Destaca que todo lo hizo a base de esfuerzo: «Sacrificas tu tiempo por lo que crees que es lo correcto. Yo siempre pensé en lo que iba a hacer el día de mañana. Ahora echo la vista atrás y veo el gran esfuerzo que hice, aunque también la gran recompensa que he tenido».

Indica que es perfectamente posible ser un profesional del fútbol y estudiar: «Imposible no hay nada, hay que estar dispuesto a sacrificarse. Todo el tiempo libre que tienes como deportista, debes de dedicarlo a estudiar, preparar exámenes. Es verdad que es complicado, mentiría si dijera que es una tarea fácil. Todo depende de las circunstancias. Yo en Ferrol tuve muchas ventajas, por las distancias cortas y por una universidad que siempre me ayudó y me facilitó las cosas al no poner demasiadas trabas. Cada caso es diferente, aunque lo que más prima son las ganas o la capacidad de sacrificio».

Sobre los futbolistas y los estudios destaca que la situación ha cambiado mucho: «Sí que es verdad que cuando empecé la carrera, en Vigo, sí que era un caso raro. Estaba yo y Kevin, que ahora mismo está en el primer equipo del Celta. Sin embargo, esta situación ha cambiado. A día de hoy, en las plantilla de fútbol, cada vez hay más gente formándose o ya con el título. En la plantilla de la pasada temporada, en el Racing, éramos varios los jugadores que estábamos estudiando».

Añade que en su opinión todo ha cambiado: «La gente se ha dado cuenta de que la vida de un deportista dura lo que dura y que después hay una vida por delante. Hay que pensar qué vas a hacer el resto de tu vida hasta que te jubilas, tras dejar el fútbol profesional».

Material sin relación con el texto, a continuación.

(* ===== verification/Ring.v ===== *)
(** Ring buffers: the queues of [core.c] and [state_bridge.c] are arrays of [n]
    slots with the indices of the oldest entry and of the next free slot; one
    slot stays free, so that equal indices mean an empty queue.

    The contents of a ring, from the oldest entry to the newest, is the list
    [rg_items]; the lemmas say that the operations are those of a bounded queue
    on that list. *)

From S2P Require Import Prelude.

#[local] Set Primitive Projections.

Record ring (A : Type) := Ring { rg_slots : list A; rg_head : nat; rg_tail : nat }.
Arguments Ring {A}.
Arguments rg_slots {A}.
Arguments rg_head {A}.
Arguments rg_tail {A}.

Section Ring.
Context {A : Type} (n : nat).
Implicit Types (r : ring A).

Definition rg_new (x : A) : ring A := Ring (replicate n x) 0 0.

Definition rg_next (i : nat) : nat := (i + 1) mod n.
Definition rg_empty r : bool := rg_head r =?n rg_tail r.
Definition rg_full r : bool := rg_next (rg_tail r) =?n rg_head r.
Definition rg_count r : nat := (rg_tail r + n - rg_head r) mod n.

(** Writing the slot at the tail and moving the tail. *)
Definition rg_put (x : A) r : ring A :=
  Ring (<[rg_tail r := x]> (rg_slots r)) (rg_head r) (rg_next (rg_tail r)).
Definition rg_peek r : option A := rg_slots r !! rg_head r.
(** Changing the slot at the head and moving the head. *)
Definition rg_pop (f : A -> A) r : ring A :=
  Ring (alter f (rg_head r) (rg_slots r)) (rg_next (rg_head r)) (rg_tail r).

(** ** Contents *)

Record rg_ok r : Prop := {
  rgo_slots : length (rg_slots r) = n;
  rgo_head : (rg_head r < n)%nat;
  rgo_tail : (rg_tail r < n)%nat }.

(** The slot of the [k]th entry. *)
Definition rg_at r (k : nat) : nat := (rg_head r + k) mod n.
End Ring.

Definition rg_items {A} `{Inhabited A} (n : nat) (r : ring A) : list A :=
  (fun k => rg_slots r !!! rg_at n r k) <$> seq 0 (rg_count n r).

Lemma wrap_mod a n : (a < 2 * n)%nat -> (a mod n = if a <?n n then a else a - n)%nat.
Proof.
  intros H. destruct (a <?n n) eqn:E; [apply Nat.mod_small; lia|].
  symmetry. apply (Nat.mod_unique a n 1); lia.
Qed.

Ltac ring_arith :=
  unfold rg_count, rg_at, rg_next, rg_full, rg_empty in *; cbn [rg_pop rg_put rg_head rg_tail rg_slots] in *;
  repeat first
    [ match goal with
      | |- context [if (?a <?n ?b) then _ else _] => destruct (Nat.ltb_spec a b)
      | H : context [if (?a <?n ?b) then _ else _] |- _ => destruct (Nat.ltb_spec a b)
      end
    | rewrite wrap_mod by lia
    | match goal with H : context [(?a mod ?b)%nat] |- _ => rewrite (wrap_mod a b) in H by lia end ];
  lia.

Section Contents.
Context {A : Type} `{HI : Inhabited A} (n : nat).
Implicit Types (r : ring A).

Lemma rg_new_ok (x : A) : (0 < n)%nat -> rg_ok n (rg_new n x) /\ rg_items n (rg_new n x) = [].
Proof.
  intros Hn. split; [split; [apply length_replicate|done..]|].
  unfold rg_items, rg_count, rg_new. cbn [rg_head rg_tail].
  by rewrite Nat.add_0_l, Nat.sub_0_r, Nat.Div0.mod_same.
Qed.

Lemma rg_count_lt r : rg_ok n r -> (rg_count n r < n)%nat.
Proof. intros [_ Hh Ht]. apply Nat.mod_upper_bound. lia. Qed.

Lemma rg_length r : length (rg_items n r) = rg_count n r.
Proof. unfold rg_items. by rewrite length_fmap, length_seq. Qed.

Lemma rg_lookup r k : rg_ok n r -> (k < rg_count n r)%nat -> rg_items n r !! k = rg_slots r !! rg_at n r k.
Proof.
  intros [Hs Hh Ht] Hk. unfold rg_items. rewrite list_lookup_fmap, lookup_seq_lt by done.
  cbn [fmap option_fmap option_map]. symmetry. apply list_lookup_lookup_total_lt.
  rewrite Hs. apply Nat.mod_upper_bound. lia.
Qed.

Lemma rg_empty_items r : rg_ok n r -> rg_empty r = true <-> rg_items n r = [].
Proof.
  intros [Hs Hh Ht]. rewrite <- length_zero_iff_nil, rg_length. unfold rg_empty, rg_count.
  rewrite Nat.eqb_eq, wrap_mod by lia. destruct (Nat.ltb_spec (rg_tail r + n - rg_head r) n); lia.
Qed.

Lemma rg_full_items r : rg_ok n r -> rg_full n r = true <-> S (length (rg_items n r)) = n.
Proof.
  intros [Hs Hh Ht]. rewrite rg_length. unfold rg_full. rewrite Nat.eqb_eq. ring_arith.
Qed.

Lemma rg_put_items x r :
  rg_ok n r -> rg_full n r = false ->
  rg_ok n (rg_put n x r) /\ rg_items n (rg_put n x r) = rg_items n r ++ [x].
Proof.
  intros Hok Hf. pose proof Hok as [Hs Hh Ht].
  assert (rg_full n r <> true) as Hf' by congruence. clear Hf.
  rewrite (rg_full_items r Hok), rg_length in Hf'.
  assert (rg_ok n (rg_put n x r)) as Hok'.
  { split; cbn [rg_put rg_slots rg_head rg_tail]; [by rewrite length_insert|done|].
    apply Nat.mod_upper_bound. lia. }
  pose proof (rg_count_lt r Hok).
  assert (rg_count n (rg_put n x r) = S (rg_count n r)) as Hc.
  { revert Hf'. unfold rg_put. clear -Hh Ht. intros. ring_arith. }
  split; [done|]. apply list_eq. intros k.
  destruct (Nat.lt_ge_cases k (rg_count n r)) as [Hk|Hk].
  - rewrite rg_lookup by (done || lia). rewrite lookup_app_l by (by rewrite rg_length).
    rewrite rg_lookup by done. cbn [rg_put rg_slots]. apply list_lookup_insert_ne.
    change (rg_at n (rg_put n x r) k) with (rg_at n r k). revert Hk Hf'. clear -Hh Ht. intros. ring_arith.
  - rewrite lookup_app_r by (by rewrite rg_length). rewrite rg_length.
    destruct (Nat.eq_dec k (rg_count n r)) as [->|Hne].
    + rewrite rg_lookup by (done || lia). rewrite Nat.sub_diag. cbn [rg_put rg_slots lookup list_lookup].
      change (rg_at n (rg_put n x r) (rg_count n r)) with (rg_at n r (rg_count n r)).
      replace (rg_at n r (rg_count n r)) with (rg_tail r); [by rewrite list_lookup_insert_eq by lia|].
      clear -Hh Ht. ring_arith.
    + rewrite lookup_ge_None_2 by (rewrite rg_length; lia). symmetry. apply lookup_ge_None_2. cbn. lia.
Qed.

Lemma rg_pop_items f x l r :
  rg_ok n r -> rg_items n r = x :: l ->
  rg_peek r = Some x /\ rg_ok n (rg_pop n f r) /\ rg_items n (rg_pop n f r) = l.
Proof.
  intros Hok Hl. pose proof Hok as [Hs Hh Ht].
  pose proof (rg_length r) as Hlen. rewrite Hl in Hlen. cbn [length] in Hlen.
  assert (rg_ok n (rg_pop n f r)) as Hok'.
  { split; cbn [rg_pop rg_slots rg_head rg_tail]; [by rewrite length_alter| |done].
    apply Nat.mod_upper_bound. lia. }
  pose proof (rg_count_lt r Hok).
  assert (rg_count n (rg_pop n f r) = length l) as Hc.
  { revert Hlen. unfold rg_pop. clear -Hh Ht. intros. ring_arith. }
  split; [|split; [done|]].
  - pose proof (rg_lookup r 0 Hok ltac:(lia)) as Hz. rewrite Hl in Hz. change (Some x = rg_slots r !! rg_at n r 0) in Hz. unfold rg_peek. rewrite Hz.
    f_equal. clear -Hh. ring_arith.
  - apply list_eq. intros k. destruct (Nat.lt_ge_cases k (length l)) as [Hk|Hk].
    + rewrite rg_lookup by (done || lia).
      pose proof (rg_lookup r (S k) Hok ltac:(lia)) as HS. rewrite Hl in HS.
      change (l !! k = rg_slots r !! rg_at n r (S k)) in HS. rewrite HS. cbn [rg_pop rg_slots].
      replace (rg_at n (rg_pop n f r) k) with (rg_at n r (S k))
        by (revert Hk Hlen; unfold rg_pop; clear -Hh Ht; intros; ring_arith).
      apply list_lookup_alter_ne. revert Hk Hlen; clear -Hh Ht; intros; ring_arith.
    + rewrite !lookup_ge_None_2; [done|lia|rewrite rg_length; lia].
Qed.

(** Overwriting the [k]th entry. *)
Lemma rg_insert_items x k r :
  rg_ok n r -> (k < rg_count n r)%nat ->
  let r' := Ring (<[rg_at n r k := x]> (rg_slots r)) (rg_head r) (rg_tail r) in
  rg_ok n r' /\ rg_items n r' = <[k := x]> (rg_items n r).
Proof.
  intros Hok Hk r'. pose proof Hok as [Hs Hh Ht]. pose proof (rg_count_lt r Hok).
  assert (rg_ok n r') as Hok' by (split; cbn; [by rewrite length_insert|done|done]).
  split; [done|]. apply list_eq. intros j.
  destruct (Nat.lt_ge_cases j (rg_count n r)) as [Hj|Hj].
  - rewrite rg_lookup by done. change (rg_at n r' j) with (rg_at n r j). cbn [rg_slots r'].
    destruct (Nat.eq_dec j k) as [->|Hne].
    + rewrite !list_lookup_insert_eq; [done|by rewrite rg_length|]. rewrite Hs.
      apply Nat.mod_upper_bound. lia.
    + rewrite !list_lookup_insert_ne; [by rewrite rg_lookup|done|].
      revert Hj Hk Hne; clear -Hh Ht; intros; ring_arith.
  - rewrite !lookup_ge_None_2; [done|rewrite length_insert, rg_length; lia|rewrite rg_length; exact Hj].
Qed.

(** The tail moved back: without the last entry. *)
Lemma rg_unput_items r :
  rg_ok n r -> (0 < rg_count n r)%nat ->
  let r' := Ring (rg_slots r) (rg_head r) ((rg_tail r + n - 1) mod n) in
  rg_ok n r' /\ rg_items n r' = take (rg_count n r - 1) (rg_items n r).
Proof.
  intros Hok Hc r'. pose proof Hok as [Hs Hh Ht].
  assert (rg_ok n r') as Hok' by (split; cbn; [done..|apply Nat.mod_upper_bound; lia]).
  assert (rg_count n r' = rg_count n r - 1)%nat as Hc'.
  { revert Hc. subst r'. clear -Hh Ht. intros. ring_arith. }
  split; [done|]. apply list_eq. intros j.
  destruct (Nat.lt_ge_cases j (rg_count n r - 1)) as [Hj|Hj].
  - rewrite rg_lookup by (done || lia). rewrite lookup_take_lt by done. by rewrite rg_lookup by (done || lia).
  - rewrite !lookup_ge_None_2; [done|rewrite length_take, rg_length; lia|rewrite rg_length; lia].
Qed.
End Contents.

Una etapa muy dura por la muerte de Isidro y Chino

A la hora de hacer un balance de su paso por el Racing destaca que fue feliz: «Han sido cuatro años muy buenos, tuve la posibilidad de jugar dos fases de ascenso a Segunda División, que es para lo que había venido a Ferrol. El punto negativo fue la desgracia del fallecimiento primero de Isidro y después de su hijo Chino. Fue una situación muy fastidiada. Después llegó una etapa muy revuelta y el triste descenso de categoría».

Sobre su marcha del club ferrolano indicó: «Yo contaba con tener una propuesta de renovación del Racing, ya que sabía que tenía que quedarme un año más en Ferrol por el máster. No surgió la oportunidad para seguir y tampoco tenía la posibilidad de irme a otro club cercano, de cierto nivel, ya que las clases del máster son por la tarde. Al final, decidí que era el momento de apartarme del fútbol. Acababa la carrera y me propuse buscar trabajo. A día de hoy puedo decir que acerté en la decisión».